## Task prompt
Return each of the entries below precisely as it appears.

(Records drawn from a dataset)
- Opening Delimiter -

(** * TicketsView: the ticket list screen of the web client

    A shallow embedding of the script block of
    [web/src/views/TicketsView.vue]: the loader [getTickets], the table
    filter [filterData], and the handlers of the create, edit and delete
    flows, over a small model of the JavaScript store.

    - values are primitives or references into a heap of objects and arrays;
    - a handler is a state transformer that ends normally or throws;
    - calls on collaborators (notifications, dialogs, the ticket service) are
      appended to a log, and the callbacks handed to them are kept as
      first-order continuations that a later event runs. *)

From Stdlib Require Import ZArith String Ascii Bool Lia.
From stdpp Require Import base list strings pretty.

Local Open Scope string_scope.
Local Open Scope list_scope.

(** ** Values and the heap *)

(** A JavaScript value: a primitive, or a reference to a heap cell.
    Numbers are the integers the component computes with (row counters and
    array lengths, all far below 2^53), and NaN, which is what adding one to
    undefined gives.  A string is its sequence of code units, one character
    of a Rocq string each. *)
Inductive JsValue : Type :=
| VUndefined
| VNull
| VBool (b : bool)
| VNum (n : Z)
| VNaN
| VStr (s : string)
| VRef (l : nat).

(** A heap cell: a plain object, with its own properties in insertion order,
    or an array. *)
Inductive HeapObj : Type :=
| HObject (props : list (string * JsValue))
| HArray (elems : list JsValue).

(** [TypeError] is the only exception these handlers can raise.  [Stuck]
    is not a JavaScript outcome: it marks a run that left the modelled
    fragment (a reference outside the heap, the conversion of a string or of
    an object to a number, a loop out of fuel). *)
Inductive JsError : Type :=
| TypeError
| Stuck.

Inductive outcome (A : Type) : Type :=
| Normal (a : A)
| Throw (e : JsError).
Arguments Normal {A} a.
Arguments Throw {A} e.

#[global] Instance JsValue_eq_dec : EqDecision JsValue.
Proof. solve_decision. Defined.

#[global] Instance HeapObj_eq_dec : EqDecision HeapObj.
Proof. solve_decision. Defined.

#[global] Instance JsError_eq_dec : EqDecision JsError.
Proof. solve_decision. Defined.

- Closing Delimiter -

## Result for this exercise
(** * TicketsView: the ticket list screen of the web client

    A shallow embedding of the script block of
    [web/src/views/TicketsView.vue]: the loader [getTickets], the table
    filter [filterData], and the handlers of the create, edit and delete
    flows, over a small model of the JavaScript store.

    - values are primitives or references into a heap of objects and arrays;
    - a handler is a state transformer that ends normally or throws;
    - calls on collaborators (notifications, dialogs, the ticket service) are
      appended to a log, and the callbacks handed to them are kept as
      first-order continuations that a later event runs. *)

From Stdlib Require Import ZArith String Ascii Bool Lia.
From stdpp Require Import base list strings pretty.

Local Open Scope string_scope.
Local Open Scope list_scope.

(** ** Values and the heap *)

(** A JavaScript value: a primitive, or a reference to a heap cell.
    Numbers are the integers the component computes with (row counters and
    array lengths, all far below 2^53), and NaN, which is what adding one to
    undefined gives.  A string is its sequence of code units, one character
    of a Rocq string each. *)
Inductive JsValue : Type :=
| VUndefined
| VNull
| VBool (b : bool)
| VNum (n : Z)
| VNaN
| VStr (s : string)
| VRef (l : nat).

(** A heap cell: a plain object, with its own properties in insertion order,
    or an array. *)
Inductive HeapObj : Type :=
| HObject (props : list (string * JsValue))
| HArray (elems : list JsValue).

(** [TypeError] is the only exception these handlers can raise.  [Stuck]
    is not a JavaScript outcome: it marks a run that left the modelled
    fragment (a reference outside the heap, the conversion of a string or of
    an object to a number, a loop out of fuel). *)
Inductive JsError : Type :=
| TypeError
| Stuck.

Inductive outcome (A : Type) : Type :=
| Normal (a : A)
| Throw (e : JsError).
Arguments Normal {A} a.
Arguments Throw {A} e.

#[global] Instance JsValue_eq_dec : EqDecision JsValue.
Proof. solve_decision. Defined.

#[global] Instance HeapObj_eq_dec : EqDecision HeapObj.
Proof. solve_decision. Defined.

#[global] Instance JsError_eq_dec : EqDecision JsError.
Proof. solve_decision. Defined.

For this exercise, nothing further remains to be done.